Résumés / Abstracts
Optogenetic-mediated spatiotemporal control of α-synuclein aggregation mimics authentic Lewy body formation and triggers neurodegeneration
MORGAN BERARD1,2, Razan Sheta1,2, Sarah Malvaut3,4, Raquel Rodriguez-Aller1,2,3, Maxime Teixeira1,2, Roxanne Turmel1,2, Melanie Alpaugh1,4, Marilyn Dubois1,2, Manel Dahmene1,2, Charleen Sales3,4, Jérôme Lamontagne-Proulx1,5, Marie-Kim St-Pierre1,2, Omid Tavassoly6, Wen Luo6, Raza Qazi7, Jae-Woong Jeong7,8, Thomas M. Durcan6, Luc Vallières1,2, Marie-Eve Tremblay1,2,9, Denis Soulet1,5, Martin Lévesque3,4, Francesca Cicchetti1,4, Edward A. Fon6, Armen Saghatelyan3,4, Abid Oueslati1,2
1CHU de Quebec Research Center, Axe Neurosciences. 2Department of Molecular Medicine, Faculty of medicine, Université Laval, Quebec City, Canada.3CERVO Brain Research Centre. 4Department of Psychiatry and Neurosciences, Faculty of medicine, Université Laval, Quebec City. 5Faculty of Pharmacy, Université Laval, Quebec City, Canada. 6McGill Parkinson Program and Neurodegenerative Diseases Group, Montreal Neurological Institute, McGill University, Montreal, Canada. 7Department of Electrical, Computer, and Energy Engineering, University of Colorado, Boulder, CO 80309, USA. 8School of Electrical Engineering Korea Advanced Institute of Science and Technology, Daejeon, 34141, Republic of Korea. 8Division of Medical Sciences, University of Victoria, Victoria, Canada.

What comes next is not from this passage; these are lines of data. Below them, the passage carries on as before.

Lemma issued_credential_spec email exam_id d :
  match issued_credential email exam_id d with
  | Some c =>
      In c (exam_login d) /\ c_applicantEmail c = email /\ c_examId c = exam_id /\
      forall c', In c' (exam_login d) ->
                 c_applicantEmail c' = email -> c_examId c' = exam_id ->
                 sentAt c' <= sentAt c
  | None =>
      forall c', In c' (exam_login d) ->
                 ~ (c_applicantEmail c' = email /\ c_examId c' = exam_id)
  end.
Proof.
  unfold issued_credential.
  pose proof (newest_spec
                (List.filter (Backendless.cred_matches email exam_id) (exam_login d)))
    as Hspec.
  destruct (Backendless.newest _) as [c|].
  - destruct Hspec as (Hin & Hmax).
    apply filter_In in Hin. destruct Hin as (Hin & Hm).
    apply cred_matches_spec in Hm. destruct Hm as (He & Hx).
    repeat split; auto.
    intros c' Hc' He' Hx'. apply Hmax, filter_In. split; [exact Hc'|].
    apply cred_matches_spec. auto.
  - intros c' Hc' Hm. apply cred_matches_spec in Hm.
    assert (Hin : In c' (List.filter (Backendless.cred_matches email exam_id)
                           (exam_login d)))
      by (apply filter_In; auto).
    rewrite Hspec in Hin. destruct Hin.
Qed.

(** X14: the credential lookup answers with a row of the pair that no
    other row of the pair was sent after, with nothing when the pair has
    no row or the query is not served; it changes neither the session nor
    the tables. *)
Theorem credential_lookup_newest (email exam_id : string) (w : World) :
  let found := fst (get_login_credential email exam_id w) in
  let w' := snd (get_login_credential email exam_id w) in
  (hd NetOk (net w) <> NetOk -> found = None) /\
  (hd NetOk (net w) = NetOk ->
   match found with
   | Some c =>
       In c (exam_login (db w)) /\ c_applicantEmail c = email /\ c_examId c = exam_id /\
       forall c', In c' (exam_login (db w)) ->
                  c_applicantEmail c' = email -> c_examId c' = exam_id ->
                  sentAt c' <= sentAt c
   | None =>
       forall c', In c' (exam_login (db w)) ->
                  ~ (c_applicantEmail c' = email /\ c_examId c' = exam_id)
   end) /\
  session w' = session w /\ db w' = db w /\
  log w' = (GetCredential email exam_id, hd NetOk (net w)) :: log w.
Proof.
  cbv zeta. rewrite get_login_credential_world. cbn [fst snd http session db log].
  split; [|split; [|repeat split]].
  - intros Hno. destruct (hd NetOk (net w)); congruence.
  - intros ->. apply issued_credential_spec.
Qed.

α-synuclein (α-syn) aggregation into insoluble deposits, referred to as Lewy bodies (LBs) is the paramount pathological hallmark of Parkinson’s disease (PD) and related α-synucleinopathies. However, how these aggregates affect neuronal homeostasis leading to neurodegeneration remains elusive. This gap in knowledge is mainly due to the lack of proper cellular and animal models to undertake such investigations.